___ SUPPLIED MATERIAL

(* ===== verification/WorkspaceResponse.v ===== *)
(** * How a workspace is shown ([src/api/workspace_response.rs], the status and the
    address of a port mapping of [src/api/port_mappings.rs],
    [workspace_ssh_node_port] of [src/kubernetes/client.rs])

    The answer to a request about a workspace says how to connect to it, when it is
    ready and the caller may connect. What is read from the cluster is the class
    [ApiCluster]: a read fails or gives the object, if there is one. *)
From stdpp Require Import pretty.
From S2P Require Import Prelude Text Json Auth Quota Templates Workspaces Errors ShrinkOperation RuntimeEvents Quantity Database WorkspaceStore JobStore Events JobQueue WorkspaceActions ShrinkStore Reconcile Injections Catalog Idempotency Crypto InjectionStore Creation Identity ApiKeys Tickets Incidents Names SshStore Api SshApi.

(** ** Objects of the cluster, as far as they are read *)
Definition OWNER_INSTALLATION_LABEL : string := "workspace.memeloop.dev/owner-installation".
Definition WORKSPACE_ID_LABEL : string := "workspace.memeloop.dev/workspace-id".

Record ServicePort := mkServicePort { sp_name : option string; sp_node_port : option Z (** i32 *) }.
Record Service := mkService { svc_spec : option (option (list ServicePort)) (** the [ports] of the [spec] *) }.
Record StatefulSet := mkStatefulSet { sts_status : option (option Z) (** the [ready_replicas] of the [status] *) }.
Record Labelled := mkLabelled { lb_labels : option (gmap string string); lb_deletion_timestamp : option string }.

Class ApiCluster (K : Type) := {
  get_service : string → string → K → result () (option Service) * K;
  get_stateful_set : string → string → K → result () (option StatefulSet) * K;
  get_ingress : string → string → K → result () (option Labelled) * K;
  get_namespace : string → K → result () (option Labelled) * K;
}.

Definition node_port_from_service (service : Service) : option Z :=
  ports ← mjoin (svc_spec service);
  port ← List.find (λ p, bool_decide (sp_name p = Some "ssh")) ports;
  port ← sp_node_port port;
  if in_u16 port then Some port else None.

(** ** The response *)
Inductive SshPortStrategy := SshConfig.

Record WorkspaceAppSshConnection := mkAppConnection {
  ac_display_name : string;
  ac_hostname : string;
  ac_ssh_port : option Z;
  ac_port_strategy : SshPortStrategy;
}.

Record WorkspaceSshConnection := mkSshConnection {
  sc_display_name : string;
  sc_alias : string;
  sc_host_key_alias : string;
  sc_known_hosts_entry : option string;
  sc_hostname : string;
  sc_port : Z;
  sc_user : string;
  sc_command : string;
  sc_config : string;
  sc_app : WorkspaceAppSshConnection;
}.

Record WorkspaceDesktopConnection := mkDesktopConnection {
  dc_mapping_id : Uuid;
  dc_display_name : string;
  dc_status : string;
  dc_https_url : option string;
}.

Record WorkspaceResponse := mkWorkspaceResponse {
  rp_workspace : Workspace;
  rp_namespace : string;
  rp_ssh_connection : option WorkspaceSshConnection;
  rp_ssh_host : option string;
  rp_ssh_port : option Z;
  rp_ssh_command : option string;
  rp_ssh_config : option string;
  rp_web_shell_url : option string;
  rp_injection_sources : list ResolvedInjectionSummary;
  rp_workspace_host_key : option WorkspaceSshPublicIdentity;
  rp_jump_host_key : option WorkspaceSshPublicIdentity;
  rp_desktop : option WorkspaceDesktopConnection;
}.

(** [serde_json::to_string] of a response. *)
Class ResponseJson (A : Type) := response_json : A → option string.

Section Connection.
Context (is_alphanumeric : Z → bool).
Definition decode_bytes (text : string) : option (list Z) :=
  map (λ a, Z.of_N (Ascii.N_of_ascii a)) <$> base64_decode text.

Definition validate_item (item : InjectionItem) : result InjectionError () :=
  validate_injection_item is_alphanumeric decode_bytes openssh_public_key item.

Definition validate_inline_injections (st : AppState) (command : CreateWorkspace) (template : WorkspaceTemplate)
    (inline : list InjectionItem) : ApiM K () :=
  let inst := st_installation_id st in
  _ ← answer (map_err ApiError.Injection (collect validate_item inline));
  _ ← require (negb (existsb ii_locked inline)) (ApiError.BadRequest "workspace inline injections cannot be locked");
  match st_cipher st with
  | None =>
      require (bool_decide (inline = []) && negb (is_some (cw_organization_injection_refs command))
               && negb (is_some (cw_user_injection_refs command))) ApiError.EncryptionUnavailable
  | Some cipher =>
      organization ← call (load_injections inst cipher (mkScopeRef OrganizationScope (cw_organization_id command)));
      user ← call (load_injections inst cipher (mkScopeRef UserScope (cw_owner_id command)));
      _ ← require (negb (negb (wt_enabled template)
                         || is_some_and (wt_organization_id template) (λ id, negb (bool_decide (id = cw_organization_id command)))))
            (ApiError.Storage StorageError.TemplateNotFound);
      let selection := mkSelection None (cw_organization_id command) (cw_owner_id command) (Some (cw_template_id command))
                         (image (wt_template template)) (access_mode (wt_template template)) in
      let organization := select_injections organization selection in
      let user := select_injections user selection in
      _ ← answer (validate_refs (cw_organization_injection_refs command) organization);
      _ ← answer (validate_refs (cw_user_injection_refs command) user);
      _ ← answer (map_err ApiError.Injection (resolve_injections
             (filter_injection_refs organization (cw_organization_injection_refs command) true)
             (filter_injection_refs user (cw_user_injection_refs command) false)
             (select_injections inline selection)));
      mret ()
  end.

______

INSTRUCTIONS TO FOLLOW:
The required answer is the run of lines above, starting at the line with "let selection := mkSelection" and ending at the line with "(cw_organization_injection_refs command) true)", reproduced exactly with both ends.

YOUR RESPONSE:
      let selection := mkSelection None (cw_organization_id command) (cw_owner_id command) (Some (cw_template_id command))
                         (image (wt_template template)) (access_mode (wt_template template)) in
      let organization := select_injections organization selection in
      let user := select_injections user selection in
      _ ← answer (validate_refs (cw_organization_injection_refs command) organization);
      _ ← answer (validate_refs (cw_user_injection_refs command) user);
      _ ← answer (map_err ApiError.Injection (resolve_injections
             (filter_injection_refs organization (cw_organization_injection_refs command) true)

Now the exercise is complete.